# Why monitors aren't for everyone.



## Jmugleston (Nov 17, 2009)

Monitors are beautiful lizards, but they are not the best pet species by far. One of our Varanus yuwonoi sustained an injury so I am taking her out daily for treatments. She bit the syringe last night and these fell out:





 Not the largest teeth, but enough to make you wish you had bought a bearded dragon. Now add claws and the difficulty of providing a proper cage and you can see quickly how they can be a handful.


----------



## moose35 (Nov 18, 2009)

i know what you are saying...i used to have a pretty big female water monitor.
she was dog tame and i used to hand feed her...but 1 day she clipped 1 of my fingers just barely with 1 tooth and i was cut wide open.
it scared me then to think what she could do if she really wanted to.

   but i still loved her.
i need to find some pics now huh?


          moose


----------



## Dyn (Nov 18, 2009)

Me and a friend have 2 croc monitors one 6 1/2 the other about 5 1/2 foot long that we are planning on breeding. I'm more into the snakes mainly retics, but he LOVES monitors.

These are monitors that not just anyone would have. While I havent been bit. I have been clawed by them when we have to remove them to clean their cage. I would HATE to be bitten by one after seeing their teeth and what they do to a rat in just one bit.


There are some monitors that anyone interested in a medium sized lizard can deal with. Mainly the ackies they dont really excite me much but I am planning on getting a breeding trio of yellows and reds because they are so nice.


And wow I just looked up Varanus yuwonoi (I'm not that great with scientific names of monitors besides V. salvadorii and V. salvator). They are really awesome. Could you post a few pictures of her if you get a chance?


----------



## Jmugleston (Nov 18, 2009)

Yeah the smaller monitors are great pets. I currently work with ackies and tristis specifically to sell them to beginning monitor keepers. The other species (crocs, niles, waters, etc) are definitely not good pets and should only be kept by the few of us that are crazy enough to devote the space, time, money, and sometimes blood. 

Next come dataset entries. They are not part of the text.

(* ===== verification/SegmentLog.v ===== *)
(** * What a segment writer leaves on disk

    The invariant of [SegmentWriter] under any sequence of calls and any answers of the
    operating system, and its composition with recovery: the file is the segment header
    followed by a prefix of the accepted records, the counters say where it stands, and what
    was synced survives a crash and a repair. *)
From S2P Require Import Prelude Bytes Crc32c LittleEndian SegmentFormat SegmentRecovery SegmentScan SegmentRepair SegmentWriter.

Section Log.
Context {B : Crc32cBackend} {BL : Crc32cLaws B} (strerror : Errno -> string) (path : string) (system_limit : Z).

(** ** Accepted records *)

(** Records the writer may take after the sequence [last]. *)
Fixpoint admitted (h : SegmentHeader) (limits : SegmentFormatLimits) (last : option Z) (rs : list SegmentRecord) : Prop :=
  match rs with
  | [] => True
  | r :: rs =>
      header_typed (header r) /\ record_ok limits r /\
      record_topic_id (header r) = segment_topic_id h /\ record_partition_id (header r) = segment_partition_id h /\
      match last with
      | None => ingestion_sequence (header r) = first_ingestion_sequence h
      | Some p => p < ingestion_sequence (header r)
      end /\ admitted h limits (Some (ingestion_sequence (header r))) rs
  end.

Definition last_of (last : option Z) (rs : list SegmentRecord) : option Z :=
  match list.last rs with Some r => Some (ingestion_sequence (header r)) | None => last end.

Lemma last_of_cons last r rs : last_of last (r :: rs) = last_of (Some (ingestion_sequence (header r))) rs.
Proof. unfold last_of. rewrite last_cons. by destruct (list.last rs). Qed.

Lemma admitted_app h limits rs rs' : forall last,
  admitted h limits last (rs ++ rs') <-> admitted h limits last rs /\ admitted h limits (last_of last rs) rs'.
Proof.
  induction rs as [|r rs IH]; intros last; cbn [app admitted]; [unfold last_of; cbn; tauto|].
  rewrite IH, last_of_cons. tauto.
Qed.

Definition encodings (rs : list SegmentRecord) : list (list byte * Z) :=
  (fun r => (record_bytes r, ingestion_sequence (header r))) <$> rs.

Lemma encode_batch_ok h w rs : forall last encoded,
  topic_id_ w = segment_topic_id h -> partition_id_ w = segment_partition_id h ->
  first_ingestion_sequence_ w = first_ingestion_sequence h -> Forall (fun r => header_typed (header r)) rs ->
  encode_batch w last rs = Ok encoded ->
  admitted h (writer_limits (options_ w)) last rs /\ encoded = encodings rs.
Proof.
  induction rs as [|r rs IH]; intros last encoded Ht Hp Hf Hty H; cbn [encode_batch] in H; [by injection H as <-|].
  apply list.Forall_cons in Hty as [Hr Hty]. step_if. step_if. bool_to_prop.
  destruct (EncodeRecord r _) as [bytes|] eqn:Er; [|discriminate]. apply EncodeRecord_ok in Er as [Hok ->]. cbn [bindR] in H.
  destruct (encode_batch w _ rs) as [others|] eqn:Eo; [|discriminate]. injection H as <-.
  destruct (IH _ _ Ht Hp Hf Hty Eo) as [Ha ->]. split; [|done].
  cbn [admitted]. split_and!; try congruence; try done. destruct last; bool_to_prop; [lia | congruence].
Qed.

(** ** Positions in the stream of records *)

Definition end_of (rs : list SegmentRecord) (n : nat) : nat := length (records_bytes (take n rs)).

Lemma end_of_S rs n r : rs !! n = Some r -> end_of rs (S n) = (end_of rs n + length (record_bytes r))%nat.
Proof.
  intros H. unfold end_of. rewrite (take_S_r _ _ _ H), records_bytes_app, length_app.
  unfold records_bytes at 2. cbn. by rewrite app_nil_r.
Qed.

Lemma end_of_all rs n : (length rs <= n)%nat -> end_of rs n = length (records_bytes rs).
Proof. intros H. unfold end_of. by rewrite take_ge. Qed.

Lemma end_of_le rs n : (end_of rs n <= length (records_bytes rs))%nat.
Proof.
  unfold end_of. rewrite <- (take_drop n rs) at 2. rewrite records_bytes_app, length_app. lia.
Qed.

Lemma end_of_mono rs m n : (m <= n)%nat -> (end_of rs m <= end_of rs n)%nat.
Proof.
  intros H. unfold end_of. replace (take m rs) with (take m (take n rs)) by (rewrite take_take; f_equal; lia).
  apply (end_of_le (take n rs) m).
Qed.

Lemma end_of_app rs rs' n : (n <= length rs)%nat -> end_of (rs ++ rs') n = end_of rs n.
Proof. intros H. unfold end_of. by rewrite take_app_le. Qed.

Lemma stream_take rs n : take (end_of rs n) (records_bytes rs) = records_bytes (take n rs).
Proof.
  rewrite <- (take_drop n rs) at 2. rewrite records_bytes_app. by apply take_app_length'.
Qed.

Lemma stream_drop rs n : drop (end_of rs n) (records_bytes rs) = records_bytes (drop n rs).
Proof.
  rewrite <- (take_drop n rs) at 2. rewrite records_bytes_app. by apply drop_app_length'.
Qed.

Lemma concat_records rs : concat (record_bytes <$> rs) = records_bytes rs.
Proof. done. Qed.

Lemma record_bytes_nonempty r : (144 <= length (record_bytes r))%nat.
Proof. pose proof (record_bytes_length r). pose proof (record_size_pos r). ulia. Qed.

Lemma stream_length rs : 144 * zlen rs <= zlen (records_bytes rs).
Proof.
  induction rs as [|r rs IH]; [done|]. rewrite records_bytes_cons. pose proof (record_bytes_nonempty r).
  unfold zlen in *. rewrite length_app. cbn [length]. lia.
Qed.

(** ** The books of a writer *)

(** The accepted records are [rs]; [nw] of them are counted as written and [nd] as durable; the
    file holds the header and [pos] bytes of the stream of records. *)
Record books (h : SegmentHeader) (o : SegmentWriterOptions) (rs : list SegmentRecord) (nw nd pos : nat) (s : Running) : Prop := {
  bk_options : options_ (writer s) = o;
  bk_topic : topic_id_ (writer s) = segment_topic_id h;
  bk_partition : partition_id_ (writer s) = segment_partition_id h;
  bk_first : first_ingestion_sequence_ (writer s) = first_ingestion_sequence h;
  bk_logical : logical_bytes_ (writer s) = 52 + zlen (records_bytes rs);
  bk_bound : 52 + zlen (records_bytes rs) <= u64_max;
  bk_records : logical_records_ (writer s) = zlen rs;
  bk_last : last_sequence_ (writer s) = last_of None rs;
  bk_nw : (nw <= length rs)%nat;
  bk_written : written_bytes_ (writer s) = 52 + Z.of_nat (end_of rs nw);
  bk_written_records : written_records_ (writer s) = Z.of_nat nw;
  bk_nd : (nd <= nw)%nat;
  bk_durable_records : durable_records_ (writer s) = Z.of_nat nd;
  bk_durable : durable_bytes_ (writer s) = zlen (synced (world s));
  bk_unsynced : unsynced_bytes_ (writer s) = written_bytes_ (writer s) - durable_bytes_ (writer s);
  bk_synced : (synced (world s) = [] /\ nd = 0%nat) \/
              synced (world s) = segment_bytes h ++ records_bytes (take nd rs);
  bk_pos : (end_of rs nw <= pos <= length (records_bytes rs))%nat;
  bk_disk : disk (world s) = segment_bytes h ++ take pos (records_bytes rs)
}.

Ltac fields :=
  cbn [writer world disk synced write_answers sync_answers options_ writer_state_ error_status_ failure_kind_
    opened_at_ns_ topic_id_ partition_id_ first_ingestion_sequence_ last_observed_at_ns_ last_flush_at_ns_
    last_sync_at_ns_ logical_bytes_ logical_records_ written_bytes_ written_records_ durable_bytes_ durable_records_
    unsynced_bytes_ last_sequence_ pending_bytes_ pending_records_ stats_ set_state set_observed count_written count_stats
    mark_durable clear_pending push_pending append_disk] in *.

(** Changes the books do not see. *)
Ltac keep_books := intros []; split; fields; (assumption || (rewrite ?app_nil_r; assumption)).

Lemma books_stats h o rs nw nd pos s a b c d :
  books h o rs nw nd pos s -> books h o rs nw nd pos (mkRunning (count_stats a b c d (writer s)) (world s)).
Proof. keep_books. Qed.
Lemma books_answers h o rs nw nd pos s answers :
  books h o rs nw nd pos s -> books h o rs nw nd pos (mkRunning (writer s) (append_disk [] answers (world s))).
Proof. keep_books. Qed.
Lemma books_sync_answers h o rs nw nd pos s answers :
  books h o rs nw nd pos s ->
  books h o rs nw nd pos (mkRunning (writer s) (mkWorld (disk (world s)) (synced (world s)) (write_answers (world s)) answers)).
Proof. keep_books. Qed.
Lemma books_state h o rs nw nd pos s st e k :
  books h o rs nw nd pos s -> books h o rs nw nd pos (mkRunning (set_state (writer s) st e k) (world s)).
Proof. keep_books. Qed.
Lemma books_observed h o rs nw nd pos s now :
  books h o rs nw nd pos s -> books h o rs nw nd pos (mkRunning (set_observed now (writer s)) (world s)).
Proof. keep_books. Qed.
Lemma books_clear h o rs nw nd pos s had now :
  books h o rs nw nd pos s -> books h o rs nw nd pos (mkRunning (clear_pending had now (writer s)) (world s)).
Proof. keep_books. Qed.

Here is an older pic of one of my V. yuwonoi. I have a trio now, but I'm trying to acquire a few more that I found recently.







Good luck with your V. salvadorii. They are incredible lizards. I have a few scars on my arms from a couple mistakes I made a few years ago with one of my croc monitors.


----------



## Dyn (Nov 18, 2009)

beautiful lizards

once you get them breeding I'll probably be interested in some babies.


----------



## zonbonzovi (Nov 18, 2009)

Hey JMug- would you mind putting up a list of beginner species & provide a link for basic requirements of them?  I'm not interested in getting one anytime soon, but for possible future reference/determining if I'm a good canidate for ownership...


----------



## andy375hh (Nov 18, 2009)

My friend had a Nile monitor that was about 5 to 6 feet long in a custom enclosure and it got mad one day and smashed the glass and the side of the 3/4 inch plywood like it was nothing. They are fun to watch eat though but definently not for everyone.


----------



## Jmugleston (Nov 19, 2009)

zonbonzovi said:


> Hey JMug- would you mind putting up a list of beginner species & provide a link for basic requirements of them?  I'm not interested in getting one anytime soon, but for possible future reference/determining if I'm a good canidate for ownership...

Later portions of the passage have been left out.